On the spectral geometry of Liouville quantum gravity
Nathanaël Berestycki
TL;DR
This note surveys the spectral geometry of Liouville quantum gravity (LQG), grounding eigenvalues and eigenfunctions in the Liouville Brownian motion framework and its Green operator. It establishes a Weyl law in LQG, showing the eigenvalue counting function grows linearly with $\lambda$ up to a random scaling by the Liouville measure and a coupling-parameter dependent constant $c_\gamma$, derived via heat-trace and bridge techniques.
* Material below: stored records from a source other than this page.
(** ** What the tickers count *)

(** The arrays have the sizes of their declarations. *)
Record tickers_wf (st : TitanTickers) : Prop := {
  wf_tickers : length (ts_tickers st) = Z.to_nat (INTERNAL_TICKER_ENUM_MAX - TICKER_ENUM_MAX);
  wf_histograms : length (ts_histograms st) = Z.to_nat (INTERNAL_HISTOGRAM_ENUM_MAX - HISTOGRAM_ENUM_MAX)
}.

Lemma array_get_in {A} i (l : list A) : 0 <= i < Z.of_nat (length l) -> exists x, array_get i l = Ok x /\ l !! Z.to_nat i = Some x.
Proof.
  intros Hi. unfold array_get. destruct (Z.ltb_spec i 0); [lia|].
  destruct (lookup_lt_is_Some_2 l (Z.to_nat i)) as [x Hx]; [lia|]. exists x. by rewrite Hx.
Qed.

Lemma array_get_out {A} i (l : list A) : Z.of_nat (length l) <= i -> array_get i l = Fault.
Proof. intros Hi. unfold array_get. destruct (i <? 0); [done|]. by rewrite lookup_ge_None_2 by lia. Qed.

Lemma ticker_offset_inj t t' : ticker_offset t = ticker_offset t' -> t = t'.
Proof. by destruct t, t'. Qed.

Lemma ticker_offset_range t : 0 <= ticker_offset t < 10.
Proof. destruct t; cbn; lia. Qed.

Lemma ticker_slot t st : tickers_wf st ->
  (ticker_type t >? TICKER_ENUM_MAX) = true /\ ticker_index (ticker_type t) = ticker_offset t /\
  0 <= ticker_offset t < Z.of_nat (length (ts_tickers st)).
Proof.
  intros [Ht _]. pose proof (ticker_offset_range t). unfold ticker_type, ticker_index, INTERNAL_TICKER_ENUM_MAX in *.
  split_and!; [apply Z.gtb_lt; lia|lia..].
Qed.

(** A store into the slot of [t] is seen by [t] alone. *)
Lemma ticker_store t v st b : tickers_wf st -> ts_base st = Some b ->
  exists l, array_set (ticker_offset t) v (ts_tickers st) = Ok l /\ tickers_wf (set_tickers l st) /\
    getTickerCount (ticker_type t) (set_tickers l st) = Ok v /\
    forall t', t' <> t -> getTickerCount (ticker_type t') (set_tickers l st) = getTickerCount (ticker_type t') st.
Proof.
  intros Hwf Hb. destruct (ticker_slot t st Hwf) as (_ & _ & Hr).
  destruct (array_get_in _ _ Hr) as (x & Hx & _). unfold array_set. rewrite Hx. cbn [result_bind]. eexists. split; [done|].
  assert (Hwf' : tickers_wf (set_tickers (<[Z.to_nat (ticker_offset t) := v]> (ts_tickers st)) st)).
  { destruct Hwf. split; cbn; [by rewrite length_insert|done]. }
  assert (Hget : forall t' st', tickers_wf st' -> ts_base st' = Some b ->
            getTickerCount (ticker_type t') st' = match ts_tickers st' !! Z.to_nat (ticker_offset t') with Some y => Ok y | None => Fault end).
  { intros t' st' Hw Hb'. destruct (ticker_slot t' st' Hw) as (Hg & Hi & Hr'). unfold getTickerCount. rewrite Hb', Hg, Hi.
    unfold array_get. destruct (Z.ltb_spec (ticker_offset t') 0); [lia|done]. }
  split; [done|]. split.
  - rewrite Hget by done. cbn. rewrite list_lookup_insert_eq by lia. done.
  - intros t' Hne. rewrite !Hget by done. cbn. rewrite list_lookup_insert_ne; [done|]. intros Heq.
    apply Hne, ticker_offset_inj. pose proof (ticker_offset_range t). pose proof (ticker_offset_range t'). lia.
Qed.

(** The tickers of [TitanStats] count on their own. With the statistics of a base
    database, a tick is added to its counter, modulo 2^64, a count is set, and a
    count is taken and reset; the other tickers and the base's statistics are left
    alone, and no access is out of bounds. A type of the base is handed on, and
    without a base nothing is counted. *)
Theorem tickers_count (t : TickerType) (v n : Z) (st : TitanTickers) (b : statistics) :
  tickers_wf st -> ts_base st = Some b -> getTickerCount (ticker_type t) st = Ok v ->
  (exists st', recordTick (ticker_type t) n st = Ok st' /\ tickers_wf st' /\ ts_base st' = Some b /\
     getTickerCount (ticker_type t) st' = Ok (v +u64 n) /\
     forall t', t' <> t -> getTickerCount (ticker_type t') st' = getTickerCount (ticker_type t') st) /\
  (exists st', setTickerCount (ticker_type t) n st = Ok st' /\ tickers_wf st' /\ ts_base st' = Some b /\
     getTickerCount (ticker_type t) st' = Ok n /\
     forall t', t' <> t -> getTickerCount (ticker_type t') st' = getTickerCount (ticker_type t') st) /\
  (exists st', getAndResetTickerCount (ticker_type t) st = Ok (v, st') /\ tickers_wf st' /\ ts_base st' = Some b /\
     getTickerCount (ticker_type t) st' = Ok 0 /\
     forall t', t' <> t -> getTickerCount (ticker_type t') st' = getTickerCount (ticker_type t') st) /\
  (forall type, type <= TICKER_ENUM_MAX -> recordTick type n st = Ok (set_base (base_recordTick type n b) st)).
Proof.
  intros Hwf Hb Hv. destruct (ticker_slot t st Hwf) as (Hg & Hi & Hr).
  unfold getTickerCount in Hv. rewrite Hb, Hg, Hi in Hv.
  assert (Hgo : forall x, exists l, array_set (ticker_offset t) x (ts_tickers st) = Ok l /\ tickers_wf (set_tickers l st) /\
            ts_base (set_tickers l st) = Some b /\ getTickerCount (ticker_type t) (set_tickers l st) = Ok x /\
            forall t', t' <> t -> getTickerCount (ticker_type t') (set_tickers l st) = getTickerCount (ticker_type t') st).
  { intros x. destruct (ticker_store t x st b Hwf Hb) as (l & Hl & Hw & Hsame & Hother). exists l. by split_and!. }
  split_and!.
  - destruct (Hgo (v +u64 n)) as (l & Hl & Hrest). exists (set_tickers l st). split; [|exact Hrest].
    unfold recordTick. rewrite Hb, Hg, Hi, Hv. cbn [result_bind]. by rewrite Hl.
  - destruct (Hgo n) as (l & Hl & Hrest). exists (set_tickers l st). split; [|exact Hrest].
    unfold setTickerCount. rewrite Hb, Hg, Hi, Hl. done.
  - destruct (Hgo 0) as (l & Hl & Hrest). exists (set_tickers l st). split; [|exact Hrest].
    unfold getAndResetTickerCount. rewrite Hb, Hg, Hi, Hv. cbn [result_bind]. by rewrite Hl.
  - intros type Ht. unfold recordTick. rewrite Hb. replace (type >? TICKER_ENUM_MAX) with false; [done|].
    symmetry. rewrite Z.gtb_ltb. by apply Z.ltb_ge.
Qed.

(** [Reset] writes past the end of the array of tickers: its loop starts at the
    type [TICKER_ENUM_MAX], which is far beyond the array's eleven elements. *)
Theorem reset_out_of_bounds `{!BaseStatisticsOk} (st : TitanTickers) : tickers_wf st -> TitanStats_Reset st = Fault.
Proof.
  intros [Ht _]. unfold TitanStats_Reset, reset_tickers. cbn [ts_tickers]. unfold INTERNAL_TICKER_ENUM_MAX in *.
  replace (TICKER_ENUM_MAX + 11 - TICKER_ENUM_MAX) with 11 in * by lia.
  rewrite seqZ_cons by lia. cbn [foldl result_bind].
  unfold array_set at 2. rewrite array_get_out by (destruct many_tickers; lia). cbn [result_bind].
  assert (Hf : forall L, foldl (fun acc type => let* l := acc in array_set type 0 l) Fault L = Fault) by (induction L; done).
  by rewrite Hf.
Qed.
End stats.

(** ** An application *)

Section witnesses.
(** A base with a map of counters and no histograms of its own. *)
Definition mem_statistics : BaseStatistics := {|
  statistics := gmap Z Z;
  histogram := list Z;
  histogram_data := list Z;
  TICKER_ENUM_MAX := 130;
  HISTOGRAM_ENUM_MAX := 40;
  base_getTickerCount := fun t m => default 0 (m !! t);
  base_recordTick := fun t n m => <[t := default 0 (m !! t) +u64 n]> m;
  base_setTickerCount := fun t n m => <[t := n]> m;
  base_getAndResetTickerCount := fun t m => (default 0 (m !! t), <[t := 0]> m);
  base_measureTime := fun _ _ m => m;
  base_histogramData := fun _ _ => [];
  base_Reset := fun _ => (OK, ∅);
  histogram_Add := fun v h => h ++ [v];
  histogram_Clear := fun _ => [];
  histogram_Data := fun h => h
|}.

#[local] Existing Instance mem_statistics.

#[export] Instance mem_statistics_ok : @BaseStatisticsOk mem_statistics.
Proof. split; vm_compute; intuition congruence. Qed.

Definition example_tickers : TitanTickers := MkTitanTickers (Some (∅ : gmap Z Z)) (replicate 11 7) (replicate 4 []) ∅.

Lemma example_tickers_wf : tickers_wf example_tickers.
Proof. by split. Qed.

Lemma tickers_count_witness :
  exists st', recordTick (ticker_type GC_SUCCESS) 5 example_tickers = Ok st' /\
    getTickerCount (ticker_type GC_SUCCESS) st' = Ok 12 /\ getTickerCount (ticker_type GC_FAIL) st' = Ok 7.
Proof.
  destruct (tickers_count GC_SUCCESS 7 5 example_tickers (∅ : gmap Z Z) example_tickers_wf eq_refl eq_refl)
    as ((st' & Hrec & _ & _ & Hv & Hother) & _).
  exists st'. split; [exact Hrec|]. split; [exact Hv|]. rewrite (Hother GC_FAIL) by done. reflexivity.
Defined.

Lemma reset_out_of_bounds_witness : TitanStats_Reset example_tickers = Fault.
Proof. exact (reset_out_of_bounds example_tickers example_tickers_wf). Defined.
End witnesses.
The work also details the heat kernel decomposition, on-diagonal heat-kernel behavior, and annealed vs quenched asymptotics, and it culminates in a set of open problems linking spectral theory, boundary phenomena, and quantum chaos to random planar maps and KPZ-type scaling. Overall, the paper highlights deep connections between random geometry, spectral invariants, and potential universality classes arising in LQG and related random surfaces.
Abstract
We give a concise presentation of the construction of the Liouville quantum gravity (LQG) eigenvalues and eigenfunctions, i.e., the spectrum associated to the infinitesimal generator of Liouville Brownian motion, the canonical diffusion in the geometry of LQG. We describe the recently obtained Weyl law in this context (giving a short summary of its proof) and report on some work in progress concerning the associated heat trace. Finally, we summarise and propose some new key open problems in this direction.